## Problem
Where the line with "- [Memory]: the" appears below, start writing out lines exactly, and finish with the line with "- [Sizes], [Blocks]", which is included; write out nothing else.

┄┄┄┄┄┄

(* ===== verification/Prelude.v ===== *)
(** * cso_malloc: a verification of the segregated-fit allocator

    The program (src/) is a dynamic storage allocator with the test driver
    around it:

    - src/memlib.c simulates [sbrk] in an arena of [MAX_HEAP] bytes;
    - src/mm.c is the allocator, [mm_init], [mm_malloc], [mm_free] and
      [mm_realloc], over a heap of blocks with boundary tags and 17 doubly
      linked free lists segregated by powers of two;
    - src/mdriver.c reads trace files, replays them against the allocator,
      checks every payload it is given, measures space utilization and
      throughput and prints tables and a performance index;
    - src/fsecs.c measures running times for it with src/ftimer.c, or with
      the K-best scheme of src/fcyc.c over the cycle counter of src/clock.c,
      depending on src/config.h.

    ** Files

    - [Prelude]: results of C computations ([res], [err]), the state and
      error monad [M], the total-correctness predicate [wp] and its variant
      [wpx] for runs that may stop with an allowed error, with their rules
      and tactics; 32-bit and 8-bit integers.
    - [Memory]: the process state [st]: bytes, the arenas obtained from the C
      library and the static variables of memlib.c and mm.c; checked loads
      and stores.  The C library is the class [Libc]; what is relied on of it
      is [LibcOk].
    - [Memlib] (src/memlib.c): every function, and the invariant [memlib_ok].
    - [Contract]: the interface of src/mm.h as the class [Allocator], its
      contract as the class [AllocatorLaws], and client programs that use it
      ([client_reach]).
    - [Sizes], [Blocks] (macros of src/mm.c): size arithmetic and size
      classes; boundary tags.
    - [FreeList] (src/mm.c, [find_end_of_list], [get_node_listindex],
      [remove_from_list], [add_to_list]): the lists, their representation
      [lists_ok] and the rules of the operations.
    - [Heap]: the abstract heap, a list of blocks ([blk]) and the lists of
      the free ones, and the representation invariant: [irep] within an
      operation, [rep] between two calls.  [HeapRules]: rules for the tag
      macros and for the list operations on a represented heap.
    - [Coalesce] (src/mm.c, [free_block], [coalesce]), [Alloc] ([allocate],
      [find_fit], [extend_heap]), [Malloc] ([mm_init], [mm_malloc],
      [mm_free], [mm_realloc]): the code, what it does to the blocks as the
      relations [coalesced], [allocated], [malloced] and [freed], and the
      refinement lemmas.
    - [MmCheck] (src/mm.c, [mm_check]): the heap checker.  [Debug]
      (src/mm.c, [debuggable_memset], [test_main]): the code under [_DEBUG],
      which is a build with checks.
    - [MmAllocator]: the allocator of src/mm.c as an instance of the
      interface and the proof of the contract.  [MmChecked]: the build with
      [DO_MM_CHECK], which clears the arena and checks the heap, and its
      relation to the default one.
    - [Ranges] (src/mdriver.c, [add_range], [remove_range], [clear_ranges],
      [malloc_error]), [Driver] ([eval_mm_valid], [eval_mm_util],
      [eval_mm_speed], [eval_libc_valid], [eval_libc_speed]), [TraceFile]
      ([read_trace]): the driver.  [Replay]: a trace replayed on an allocator
      alone, which says when memory runs out.  [DriverSpec] and [DriverUtil]:
      what the interpreters compute, for any lawful allocator.
    - [Doubles]: binary64 arithmetic, from the specification of the Standard
      Library.  [ExactDoubles]: integers below 2^53 are exact, and bounds on
      the magnitude of results.
    - [Clock] (src/clock.c: the i386 counter and the machine-independent
      functions), [Counters] (the counters of other processors), [Fcyc]
      (src/fcyc.c), [Ftimer] (src/ftimer.c and [fsecs] as configured),
      [Fsecs] (src/fsecs.c in its other configurations, [init_fsecs]): the
      counters and timers.  The processor and the operating system they read
      are the classes [Machine], [AlphaMachine] and [Timers].
      [Calibrate] and [FcycSpec]: calibration and the measuring loop on a
      machine with a steady clock ([steady]): the ticks that are observed
      ([seen]), the ratio that is kept ([smallest]), and what a reading is
      ([compensated_reading]).
    - [Stats] ([sumresults], [printresults], the index), [Options] (the
      options and the team), [Main] ([main]): the main program.  Its state
      [proc] is that of the driver with the one of the timers.
      [ErrorCount] and [MainSpec]: which calls add to the error counter, what
      [main] does with lawful allocators and with arbitrary ones, and what it
      asks of them ([memory_run]).
    - [Demo]: a concrete C library and the states the allocator reaches in
      it, at which the theorems are instantiated.
    - [MmTheorems], [DriverTheorems], [TimingTheorems], [MainTheorems]: the
      properties.

    ** How the model corresponds to the code

    The code is 32-bit C with a 4-byte [unsigned], [size_t], [long] and
    pointer and a signed [char].  Unsigned and pointer arithmetic wraps
    ([add32], [sub32], [mul32]); signed overflow, an access outside the
    arenas, a list index outside the array and the use of an indeterminate
    cell of a trace array are [Err UB]; a failing [assert] is
    [Err AssertFail]; [exit(n)] is [Err (Exit n)].  Functions of the source
    are definitions of the same name in the monad [M st] (driver: [M dst]),
    with one load for each evaluation of a macro.  The bytes of an arena
    nobody has written are those the C library left there ([libc_junk]).

    A loop over a linked list has fuel: a list of blocks at least 16 bytes
    long in a heap of n bytes has at most n / 16 nodes, which [list_fuel]
    exceeds; [find_fit] looks at no more than 17 lists; the trace reader gets
    one more step than the file has characters and each line takes at least
    one.  The measuring loop of [fcyc] takes at most [maxsamples]
    samples, or one.  [Err OutOfFuel] is excluded by every total-correctness
    theorem, so the fuel is enough.  Only the calibration of [callibrate]
    waits for a number of clock ticks, which is up to the machine; its fuel
    is an argument, and [enough] says how much a steady machine needs: the
    loop reads the counter until [NEVENT] ticks passed, and each reading
    takes at least one cycle.

    A [double] is a binary64 number and each operation is rounded once, as
    with SSE2 arithmetic; x87 registers would keep more digits.
    The variable [avg_mm_throughput] of [main], which [sumresults] reads
    before anything is stored in it, may hold any double: the argument
    [stale] of [main].

    ** What is shown

    - The allocator ([mm_malloc_correct], [mm_free_correct],
      [mm_realloc_correct], [mm_init_correct]): on a represented heap each
      entry point returns, its result and the new live payloads are as
      documented, and the heap is represented again; NULL leaves the heap as
      it was.  No byte outside the heap is written ([grown], [only_upd]).
      [mm_client_safe]: a client that only uses what it was given is
      safe for ever.  [mm_checked_build]: with the checks compiled in it runs
      alike or stops at an assertion, and it does not stop while the heap is
      small.
    - The routines under them: each implements its relation
      ([coalesce_correct] to [mm_check_decides]); sizes, classes, tags and
      the simulated break ([adjust_bytesize_least] to [mem_sbrk_correct]).
    - The interpreters: [eval_mm_valid_correct] (no false alarm),
      [eval_mm_util_correct] (the high-water mark over the heap size, at most
      one), [eval_mm_speed_correct] and [eval_libc_valid_correct], for every
      disciplined trace and every allocator with the contract.  Each gives up
      exactly if the replay of the trace on the allocator alone meets a NULL,
      and otherwise ends with the same pointers and the same heap.  What the
      checks decide ([add_range_decides], [remove_range_correct],
      [check_bytes_decides]).
    - The trace reader: it reads back what is printed
      ([read_trace_roundtrip]), ends on every file and only accepts files
      that agree with their header ([read_trace_accepts]).
    - The main program: [main_correct] composes all of this, from the options
      and the files to the index, for two allocators with the contract: an
      error exit means that [memory_run], the requests of the whole program,
      runs out of memory, and the traces that count as valid are those it
      says.  [main_counts_errors] relates the error counter and the verdict
      to the traces for every allocator; [statistics_correct],
      [read_options_correct].
    - Measuring: [add_sample_kbest], [fcyc_correct] (with or without
      clearing the cache), [get_counter_difference], the calibration, which
      observes [NEVENT] ticks and keeps the smallest ratio
      ([callibrate_correct]), and all of it together with compensation for
      timer interrupts as the timing method of [USE_FCYC], with the clock
      rate and every reading characterised ([fsecs_fcyc_correct]).
    - Where the code does not do what it means to: wrapping in [mem_sbrk] and
      in the size adjustment ([mem_sbrk_wraps], [mm_malloc_huge]), the
      failure of [mem_sbrk] that [mm_init] misses ([mm_init_never_fails]),
      NULL arguments ([null_pointer_undefined]), a list index that is never
      found ([get_node_listindex_misses]), free blocks that stay adjacent
      ([adjacent_free_blocks]), the two checks of the driver that miss an
      overlap and report a correct allocator ([add_range_misses_enclosed],
      [eval_mm_valid_false_alarm]), the summary after a failed trace
      ([main_counts_errors]), and the Alpha's counter when it wraps around
      ([alpha_counter]).

    The hypotheses of the allocator's theorems are the representation
    invariant and [no_wrap]: the pointer sum in [mem_sbrk] does not pass the
    end of the address space ([mem_sbrk_wraps] shows why it is needed).

    ** What is not modelled

    The layout of what is printed, and messages on the standard streams (the
    tables are lists of rows with their numbers); [usage]; the instructions
    of the array [counterRoutine]; the variables set for the debugger.  The result of
    [getopt] is an input, the files are a function of their names, and the
    memory of the host is a predicate on sizes.  The array of requests of a
    trace has [num_ops] entries, which [read_trace] asserts, and the loops of
    the interpreters run over that list. *)

From Stdlib Require Import ZArith Lia.
From stdpp Require Import base gmap numbers list.
(* ===== verification/FreeList.v ===== *)
(** * The segregated free lists (src/mm.c)

    [free_lists] is a static array of list heads; the links live in the
    payloads of the free blocks.  This file has the four list routines of
    mm.c and the representation predicate of the array ([lists_ok]): it
    shows that [remove_from_list] and [add_to_list] implement removing an
    element from, and appending an element to, one of the lists, and that
    [find_end_of_list] returns the last element. *)

From Stdlib Require Import ZArith Lia.
From stdpp Require Import base gmap numbers list.
From S2P Require Import Prelude Memory Sizes Blocks.

Section FreeList.
Context {L : Libc}.

(** [free_lists[i]]: indexing outside the array is undefined. *)
Definition get_free_list (i : Z) : M st Z := λ s,
  if i <? 0 then Err UB
  else match free_lists s !! Z.to_nat i with
       | Some p => Ok (p, s)
       | None => Err UB
       end.
Definition set_free_list (i p : Z) : M st unit := λ s,
  if i <? 0 then Err UB
  else match free_lists s !! Z.to_nat i with
       | Some _ => Ok (tt, set_free_lists (<[Z.to_nat i := p]> (free_lists s)) s)
       | None => Err UB
       end.

(** Fuel of the loops that follow the links of a list: one step for each
    block of the heap, each of which takes at least 16 bytes. *)
Definition list_fuel (s : st) : nat :=
  S (S (Z.to_nat ((mem_brk s - mem_start_brk s) / 16))).

Fixpoint find_end_of_list_loop (fuel : nat) (bp next_bp : Z) : M st Z :=
  match fuel with
  | O => fail OutOfFuel
  | S fuel' =>
      if next_bp =? 0 then mret bp
      else
        next ← load32 next_bp;
        find_end_of_list_loop fuel' next_bp next
  end.

Definition find_end_of_list (list_index : Z) : M st Z :=
  bp ← get_free_list list_index;
  fuel ← gets list_fuel;
  find_end_of_list_loop fuel bp bp.

Definition remove_from_list (bp list_index : Z) : M st unit :=
  let header := MEMHEADER_FROM_PAYLOAD bp in
  next ← load32 (next_free header);
  (if next =? 0 then mret tt
   else
     next ← load32 (next_free header);
     let next_header := MEMHEADER_FROM_PAYLOAD next in
     prev ← load32 (prev_free header);
     store32 (prev_free next_header) prev);;
  prev ← load32 (prev_free header);
  (if prev =? 0 then mret tt
   else
     prev ← load32 (prev_free header);
     let prev_header := MEMHEADER_FROM_PAYLOAD prev in
     next ← load32 (next_free header);
     store32 (next_free prev_header) next);;
  head ← get_free_list list_index;
  if head =? bp then
    next ← load32 (next_free header);
    set_free_list list_index next
  else mret tt.

Definition add_to_list (bp list_index : Z) : M st unit :=
  let current := MEMHEADER_FROM_PAYLOAD bp in
  store32 (next_free current) 0;;
  tail_payload ← find_end_of_list list_index;
  if tail_payload =? 0 then
    set_free_list list_index bp;;
    store32 (prev_free current) 0
  else
    let tail_node := MEMHEADER_FROM_PAYLOAD tail_payload in
    store32 (next_free tail_node) bp;;
    store32 (prev_free current) tail_payload.

(** [get_node_listindex]: back to the head of the list, then a search of the
    array for that head. *)
Fixpoint node_head_loop (fuel : nat) (header : Z) : M st Z :=
  match fuel with
  | O => fail OutOfFuel
  | S fuel' =>
      prev ← load32 (prev_free header);
      if prev =? 0 then mret header
      else
        prev ← load32 (prev_free header);
        node_head_loop fuel' (MEMHEADER_FROM_PAYLOAD prev)
  end.

Fixpoint listindex_loop (fuel : nat) (header i : Z) : M st Z :=
  match fuel with
  | O => mret (u32 (-1))
  | S fuel' =>
      p ← get_free_list i;
      if p =? PAYLOAD_FROM_MEMHEADER header then mret i
      else listindex_loop fuel' header (i + 1)
  end.

Definition get_node_listindex (bp : Z) : M st Z :=
  fuel ← gets list_fuel;
  header ← node_head_loop fuel (MEMHEADER_FROM_PAYLOAD bp);
  listindex_loop (Z.to_nat FREELIST_COUNT) header 0.

(** ** Representation *)

(** The first element of a list of payload pointers, or [q] if there is
    none; NULL ends a list. *)
Definition hd_or (q : Z) (l : list Z) : Z :=
  match l with
  | [] => q
  | x :: _ => x
  end.
Definition last_or (p : Z) (l : list Z) : Z := default p (last l).

(** A doubly linked segment: [p] precedes the first node, [q] follows the
    last one. *)
Fixpoint dseg (m : gmap Z Z) (p : Z) (l : list Z) (q : Z) : Prop :=
  match l with
  | [] => True
  | x :: l' => rdw m x = hd_or q l' ∧ rdw m (x + 4) = p ∧ dseg m x l' q
  end.

Definition in_lists (fls : list (list Z)) (x : Z) : Prop :=
  ∃ i l, fls !! i = Some l ∧ x ∈ l.

(** The two link words of a node of [x] do not overlap those of [y]. *)
Definition apart (x y : Z) : Prop := x + 8 ≤ y ∨ y + 8 ≤ x.

Record lists_ok (m : gmap Z Z) (heads : list Z) (fls : list (list Z)) : Prop := {
  lo_heads : heads = hd_or 0 <$> fls;
  lo_dseg i l : fls !! i = Some l → dseg m 0 l 0;
  lo_nodup i l : fls !! i = Some l → NoDup l;
  lo_inj i j l l' x : fls !! i = Some l → fls !! j = Some l' → x ∈ l → x ∈ l' → i = j;
  lo_apart x y : in_lists fls x → in_lists fls y → x ≠ y → apart x y;
  lo_range x : in_lists fls x → 4 ≤ x ∧ x + 8 < W32
}.

(** The state with new memory and new list heads. *)
Definition upd (m : gmap Z Z) (heads : list Z) (s : st) : st :=
  set_free_lists heads (set_ram m s).

(** ** Segments *)
Lemma hd_or_app q l1 l2 : hd_or q (l1 ++ l2) = hd_or (hd_or q l2) l1.
Proof. by destruct l1. Qed.

Lemma last_or_snoc p l x : last_or p (l ++ [x]) = x.
Proof. unfold last_or. by rewrite last_snoc. Qed.

Lemma last_or_cons p x l : last_or p (x :: l) = last_or x l.
Proof. unfold last_or. rewrite last_cons. by destruct (last l). Qed.

Lemma last_or_in p l : l ≠ [] → last_or p l ∈ l.
Proof.
  intros Hl. unfold last_or. destruct (last l) as [z|] eqn:E.
  - by apply last_Some_elem_of in E.
  - by apply last_None in E.
Qed.

Lemma dseg_app m p l1 l2 q :
  dseg m p (l1 ++ l2) q ↔ dseg m p l1 (hd_or q l2) ∧ dseg m (last_or p l1) l2 q.
Proof.
  revert p. induction l1 as [|x l1 IH]; intros p; [naive_solver|].
  cbn [app dseg]. rewrite IH, hd_or_app, last_or_cons. tauto.
Qed.

Lemma dseg_same m m' p l q :
  (∀ x, x ∈ l → rdw m' x = rdw m x ∧ rdw m' (x + 4) = rdw m (x + 4)) →
  dseg m p l q → dseg m' p l q.
Proof.
  revert p. induction l as [|x l IH]; intros p Hx; [done|]. cbn [dseg].
  intros (H1 & H2 & H3). destruct (Hx x) as [-> ->]; [by left|].
  split_and!; [done..|]. apply IH; [|done]. intros y Hy. apply Hx. by right.
Qed.

(** Redirecting the last link forwards. *)
Lemma dseg_set_last m m' p l q q' :
  (∀ x, x ∈ l → rdw m' x = (if decide (x = last_or p l) then q' else rdw m x) ∧
                rdw m' (x + 4) = rdw m (x + 4)) →
  NoDup l → dseg m p l q → dseg m' p l q'.
Proof.
  revert p. induction l as [|x l IH]; intros p Hx Hnd; [done|]. cbn [dseg].
  intros (H1 & H2 & H3). apply NoDup_cons in Hnd as [Hni Hnd].
  destruct (Hx x) as [Ha ->]; [by left|].
  assert (Hl : ∀ y, y ∈ l → last_or p (x :: l) = last_or x l) by (intros; apply last_or_cons).
  split_and!; [|done|].
  - rewrite Ha, H1. destruct l as [|y l]; [by rewrite decide_True|].
    rewrite decide_False; [done|]. rewrite last_or_cons.
    intros Ex. apply Hni. rewrite Ex. apply last_or_in. done.
  - apply IH; [|done..]. intros y Hy. rewrite <- (Hl y Hy). apply Hx. by right.
Qed.

(** Redirecting the first link backwards. *)
Lemma dseg_set_first m m' p p' l q :
  (∀ x, x ∈ l → rdw m' x = rdw m x ∧
                rdw m' (x + 4) = (if decide (x = hd_or 0 l) then p' else rdw m (x + 4))) →
  NoDup l → dseg m p l q → dseg m' p' l q.
Proof.
  destruct l as [|x l]; [done|]. intros Hx Hnd (H1 & H2 & H3).
  apply NoDup_cons in Hnd as [Hni Hnd]. cbn [hd_or] in Hx.
  destruct (Hx x) as [Ha Hb]; [by left|]. rewrite decide_True in Hb by done.
  split_and!; [by rewrite Ha|done|].
  eapply dseg_same; [|done]. intros y Hy. destruct (Hx y) as [-> ->]; [by right|].
  rewrite decide_False; [done|]. by intros ->.
Qed.

(** ** Updating one list *)
Lemma in_lists_intro fls i l x : fls !! i = Some l → x ∈ l → in_lists fls x.
Proof. intros. by exists i, l. Qed.

Lemma in_lists_insert fls i l l' x :
  fls !! i = Some l → in_lists (<[i := l']> fls) x →
  x ∈ l' ∨ in_lists fls x.
Proof.
  intros Hi (j & k & Hj & Hx). rewrite list_lookup_insert in Hj.
  case_decide; [simplify_eq; by left | right; by exists j, k].
Qed.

┄┄┄┄┄┄

## Answer section
    - [Memory]: the process state [st]: bytes, the arenas obtained from the C
      library and the static variables of memlib.c and mm.c; checked loads
      and stores.  The C library is the class [Libc]; what is relied on of it
      is [LibcOk].
    - [Memlib] (src/memlib.c): every function, and the invariant [memlib_ok].
    - [Contract]: the interface of src/mm.h as the class [Allocator], its
      contract as the class [AllocatorLaws], and client programs that use it
      ([client_reach]).
    - [Sizes], [Blocks] (macros of src/mm.c): size arithmetic and size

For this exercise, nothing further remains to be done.